• _Problem details_: Under this line are the records; write out word for word the part that begins at the line containing "(** *** resourceweight.go *)" and ends at the line containing "arw_Name := None;", and no more.

::: Input for this task

(** *** requeuingstrategy.go *)

Record RequeuingStrategyApplyConfiguration := {
  ars_TimeReference : option string;
  ars_RetryLimit : option Z;
  ars_BackoffBaseSeconds : option Z;
  ars_BackoffMaxSeconds : option Z;
}.
Definition RequeuingStrategy : RequeuingStrategyApplyConfiguration :=
  {| ars_TimeReference := None; ars_RetryLimit := None; ars_BackoffBaseSeconds := None;
     ars_BackoffMaxSeconds := None |}.
Definition RequeuingStrategy_WithTimeReference (value : string)
    (b : RequeuingStrategyApplyConfiguration) : RequeuingStrategyApplyConfiguration :=
  {| ars_TimeReference := Some value; ars_RetryLimit := ars_RetryLimit b;
     ars_BackoffBaseSeconds := ars_BackoffBaseSeconds b;
     ars_BackoffMaxSeconds := ars_BackoffMaxSeconds b |}.
Definition RequeuingStrategy_WithRetryLimit (value : Z)
    (b : RequeuingStrategyApplyConfiguration) : RequeuingStrategyApplyConfiguration :=
  {| ars_TimeReference := ars_TimeReference b; ars_RetryLimit := Some value;
     ars_BackoffBaseSeconds := ars_BackoffBaseSeconds b;
     ars_BackoffMaxSeconds := ars_BackoffMaxSeconds b |}.
Definition RequeuingStrategy_WithBackoffBaseSeconds (value : Z)
    (b : RequeuingStrategyApplyConfiguration) : RequeuingStrategyApplyConfiguration :=
  {| ars_TimeReference := ars_TimeReference b; ars_RetryLimit := ars_RetryLimit b;
     ars_BackoffBaseSeconds := Some value; ars_BackoffMaxSeconds := ars_BackoffMaxSeconds b |}.
Definition RequeuingStrategy_WithBackoffMaxSeconds (value : Z)
    (b : RequeuingStrategyApplyConfiguration) : RequeuingStrategyApplyConfiguration :=
  {| ars_TimeReference := ars_TimeReference b; ars_RetryLimit := ars_RetryLimit b;
     ars_BackoffBaseSeconds := ars_BackoffBaseSeconds b; ars_BackoffMaxSeconds := Some value |}.

(** *** byworkload.go *)

Record ByWorkloadApplyConfiguration := {
  abw_Admission : option string;
  abw_TimeoutSeconds : option Z;
  abw_RecoveryTimeoutSeconds : option Z;
  abw_RequeuingStrategy : option RequeuingStrategyApplyConfiguration;
}.
Definition ByWorkload : ByWorkloadApplyConfiguration :=
  {| abw_Admission := None; abw_TimeoutSeconds := None; abw_RecoveryTimeoutSeconds := None;
     abw_RequeuingStrategy := None |}.
Definition ByWorkload_WithAdmission (value : string)
    (b : ByWorkloadApplyConfiguration) : ByWorkloadApplyConfiguration :=
  {| abw_Admission := Some value; abw_TimeoutSeconds := abw_TimeoutSeconds b;
     abw_RecoveryTimeoutSeconds := abw_RecoveryTimeoutSeconds b;
     abw_RequeuingStrategy := abw_RequeuingStrategy b |}.
Definition ByWorkload_WithTimeoutSeconds (value : Z)
    (b : ByWorkloadApplyConfiguration) : ByWorkloadApplyConfiguration :=
  {| abw_Admission := abw_Admission b; abw_TimeoutSeconds := Some value;
     abw_RecoveryTimeoutSeconds := abw_RecoveryTimeoutSeconds b;
     abw_RequeuingStrategy := abw_RequeuingStrategy b |}.
Definition ByWorkload_WithRecoveryTimeoutSeconds (value : Z)
    (b : ByWorkloadApplyConfiguration) : ByWorkloadApplyConfiguration :=
  {| abw_Admission := abw_Admission b; abw_TimeoutSeconds := abw_TimeoutSeconds b;
     abw_RecoveryTimeoutSeconds := Some value;
     abw_RequeuingStrategy := abw_RequeuingStrategy b |}.
Definition ByWorkload_WithRequeuingStrategy (value : option RequeuingStrategyApplyConfiguration)
    (b : ByWorkloadApplyConfiguration) : ByWorkloadApplyConfiguration :=
  {| abw_Admission := abw_Admission b; abw_TimeoutSeconds := abw_TimeoutSeconds b;
     abw_RecoveryTimeoutSeconds := abw_RecoveryTimeoutSeconds b;
     abw_RequeuingStrategy := value |}.

(** *** gangscheduling.go *)

Record GangSchedulingApplyConfiguration := {
  ags_Policy : option string;
  ags_ByWorkload : option ByWorkloadApplyConfiguration;
}.
Definition GangScheduling : GangSchedulingApplyConfiguration :=
  {| ags_Policy := None; ags_ByWorkload := None |}.
Definition GangScheduling_WithPolicy (value : string)
    (b : GangSchedulingApplyConfiguration) : GangSchedulingApplyConfiguration :=
  {| ags_Policy := Some value; ags_ByWorkload := ags_ByWorkload b |}.
Definition GangScheduling_WithByWorkload (value : option ByWorkloadApplyConfiguration)
    (b : GangSchedulingApplyConfiguration) : GangSchedulingApplyConfiguration :=
  {| ags_Policy := ags_Policy b; ags_ByWorkload := value |}.

(** *** resourceweight.go *)

Record ResourceWeightApplyConfiguration := {
  arw_Name : option string;
  arw_Weight : option string;
}.
Definition ResourceWeight : ResourceWeightApplyConfiguration :=
  {| arw_Name := None; arw_Weight := None |}.
Definition ResourceWeight_WithName (value : string)
    (b : ResourceWeightApplyConfiguration) : ResourceWeightApplyConfiguration :=
  {| arw_Name := Some value; arw_Weight := arw_Weight b |}.
Definition ResourceWeight_WithWeight (value : string)
    (b : ResourceWeightApplyConfiguration) : ResourceWeightApplyConfiguration :=
  {| arw_Name := arw_Name b; arw_Weight := Some value |}.

(** *** admissionfairsharingcustom.go *)

Record AdmissionFairSharingCustomApplyConfiguration := {
  aafc_UsageHalfLifeTimeSeconds : option Z;
  aafc_UsageSamplingIntervalSeconds : option Z;
  aafc_ResourceWeights : list ResourceWeightApplyConfiguration;
}.
Definition AdmissionFairSharingCustom : AdmissionFairSharingCustomApplyConfiguration :=
  {| aafc_UsageHalfLifeTimeSeconds := None; aafc_UsageSamplingIntervalSeconds := None;
     aafc_ResourceWeights := [] |}.
Definition AdmissionFairSharingCustom_WithUsageHalfLifeTimeSeconds (value : Z)
    (b : AdmissionFairSharingCustomApplyConfiguration) : AdmissionFairSharingCustomApplyConfiguration :=
  {| aafc_UsageHalfLifeTimeSeconds := Some value;
     aafc_UsageSamplingIntervalSeconds := aafc_UsageSamplingIntervalSeconds b;
     aafc_ResourceWeights := aafc_ResourceWeights b |}.
Definition AdmissionFairSharingCustom_WithUsageSamplingIntervalSeconds (value : Z)
    (b : AdmissionFairSharingCustomApplyConfiguration) : AdmissionFairSharingCustomApplyConfiguration :=
  {| aafc_UsageHalfLifeTimeSeconds := aafc_UsageHalfLifeTimeSeconds b;
     aafc_UsageSamplingIntervalSeconds := Some value;
     aafc_ResourceWeights := aafc_ResourceWeights b |}.
Definition AdmissionFairSharingCustom_WithResourceWeights (values : list (option ResourceWeightApplyConfiguration))
    (b : AdmissionFairSharingCustomApplyConfiguration) : res AdmissionFairSharingCustomApplyConfiguration :=
  rlet values := non_nil "nil value passed to WithResourceWeights" values in
  Ok {| aafc_UsageHalfLifeTimeSeconds := aafc_UsageHalfLifeTimeSeconds b;
     aafc_UsageSamplingIntervalSeconds := aafc_UsageSamplingIntervalSeconds b;
     aafc_ResourceWeights := aafc_ResourceWeights b ++ values |}.

(** *** admissionfairsharing.go *)

Record AdmissionFairSharingApplyConfiguration := {
  aafs_Configuration : option string;
  aafs_Custom : option AdmissionFairSharingCustomApplyConfiguration;
}.
Definition AdmissionFairSharing : AdmissionFairSharingApplyConfiguration :=
  {| aafs_Configuration := None; aafs_Custom := None |}.
Definition AdmissionFairSharing_WithConfiguration (value : string)
    (b : AdmissionFairSharingApplyConfiguration) : AdmissionFairSharingApplyConfiguration :=
  {| aafs_Configuration := Some value; aafs_Custom := aafs_Custom b |}.
Definition AdmissionFairSharing_WithCustom (value : option AdmissionFairSharingCustomApplyConfiguration)
    (b : AdmissionFairSharingApplyConfiguration) : AdmissionFairSharingApplyConfiguration :=
  {| aafs_Configuration := aafs_Configuration b; aafs_Custom := value |}.

(** *** sourcekeyannotation.go *)

Record SourceKeyAnnotationApplyConfiguration := {
  aska_Key : option string;
}.
Definition SourceKeyAnnotation : SourceKeyAnnotationApplyConfiguration :=
  {| aska_Key := None |}.
Definition SourceKeyAnnotation_WithKey (value : string)
    (b : SourceKeyAnnotationApplyConfiguration) : SourceKeyAnnotationApplyConfiguration :=
  {| aska_Key := Some value |}.

(** *** sourcekeylabel.go *)

Record SourceKeyLabelApplyConfiguration := {
  askl_Key : option string;
}.
Definition SourceKeyLabel : SourceKeyLabelApplyConfiguration :=
  {| askl_Key := None |}.
Definition SourceKeyLabel_WithKey (value : string)
    (b : SourceKeyLabelApplyConfiguration) : SourceKeyLabelApplyConfiguration :=
  {| askl_Key := Some value |}.

(** *** sourcekey.go *)

Record SourceKeyApplyConfiguration := {
  ask_SourceType : option string;
  ask_Label : option SourceKeyLabelApplyConfiguration;
  ask_Annotation : option SourceKeyAnnotationApplyConfiguration;
}.
Definition SourceKey : SourceKeyApplyConfiguration :=
  {| ask_SourceType := None; ask_Label := None; ask_Annotation := None |}.
Definition SourceKey_WithSourceType (value : string)
    (b : SourceKeyApplyConfiguration) : SourceKeyApplyConfiguration :=
  {| ask_SourceType := Some value; ask_Label := ask_Label b;
     ask_Annotation := ask_Annotation b |}.
Definition SourceKey_WithLabel (value : option SourceKeyLabelApplyConfiguration)
    (b : SourceKeyApplyConfiguration) : SourceKeyApplyConfiguration :=
  {| ask_SourceType := ask_SourceType b; ask_Label := value;
     ask_Annotation := ask_Annotation b |}.
Definition SourceKey_WithAnnotation (value : option SourceKeyAnnotationApplyConfiguration)
    (b : SourceKeyApplyConfiguration) : SourceKeyApplyConfiguration :=
  {| ask_SourceType := ask_SourceType b; ask_Label := ask_Label b; ask_Annotation := value |}.

(** *** controllermetricscustomlabel.go *)

Record ControllerMetricsCustomLabelApplyConfiguration := {
  acml_Name : option string;
  acml_SourceKey : option SourceKeyApplyConfiguration;
  acml_SourceKind : option string;
}.
Definition ControllerMetricsCustomLabel : ControllerMetricsCustomLabelApplyConfiguration :=
  {| acml_Name := None; acml_SourceKey := None; acml_SourceKind := None |}.
Definition ControllerMetricsCustomLabel_WithName (value : string)
    (b : ControllerMetricsCustomLabelApplyConfiguration) : ControllerMetricsCustomLabelApplyConfiguration :=
  {| acml_Name := Some value; acml_SourceKey := acml_SourceKey b;
     acml_SourceKind := acml_SourceKind b |}.
Definition ControllerMetricsCustomLabel_WithSourceKey (value : option SourceKeyApplyConfiguration)
    (b : ControllerMetricsCustomLabelApplyConfiguration) : ControllerMetricsCustomLabelApplyConfiguration :=
  {| acml_Name := acml_Name b; acml_SourceKey := value; acml_SourceKind := acml_SourceKind b |}.
Definition ControllerMetricsCustomLabel_WithSourceKind (value : string)
    (b : ControllerMetricsCustomLabelApplyConfiguration) : ControllerMetricsCustomLabelApplyConfiguration :=
  {| acml_Name := acml_Name b; acml_SourceKey := acml_SourceKey b;
     acml_SourceKind := Some value |}.

(** *** controllermetrics.go *)

Record ControllerMetricsApplyConfiguration := {
  acm_CustomLabels : list ControllerMetricsCustomLabelApplyConfiguration;
}.
Definition ControllerMetrics : ControllerMetricsApplyConfiguration :=
  {| acm_CustomLabels := [] |}.
Definition ControllerMetrics_WithCustomLabels (values : list (option ControllerMetricsCustomLabelApplyConfiguration))
    (b : ControllerMetricsApplyConfiguration) : res ControllerMetricsApplyConfiguration :=
  rlet values := non_nil "nil value passed to WithCustomLabels" values in
  Ok {| acm_CustomLabels := acm_CustomLabels b ++ values |}.

(** *** controllermanager.go *)

Record ControllerManagerApplyConfiguration := {
  acmgr_Metrics : option ControllerMetricsApplyConfiguration;
}.
Definition ControllerManager : ControllerManagerApplyConfiguration :=
  {| acmgr_Metrics := None |}.
Definition ControllerManager_WithMetrics (value : option ControllerMetricsApplyConfiguration)
    (b : ControllerManagerApplyConfiguration) : ControllerManagerApplyConfiguration :=
  {| acmgr_Metrics := value |}.

(** *** workloadmanagement.go *)

Record WorkloadManagementApplyConfiguration := {
  awm_LabelPolicy : option string;
}.
Definition WorkloadManagement : WorkloadManagementApplyConfiguration :=
  {| awm_LabelPolicy := None |}.
Definition WorkloadManagement_WithLabelPolicy (value : string)
    (b : WorkloadManagementApplyConfiguration) : WorkloadManagementApplyConfiguration :=
  {| awm_LabelPolicy := Some value |}.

::::::

• _Result of the exercise_:
(** *** resourceweight.go *)

Record ResourceWeightApplyConfiguration := {
  arw_Name : option string;
  arw_Weight : option string;
}.
Definition ResourceWeight : ResourceWeightApplyConfiguration :=
  {| arw_Name := None; arw_Weight := None |}.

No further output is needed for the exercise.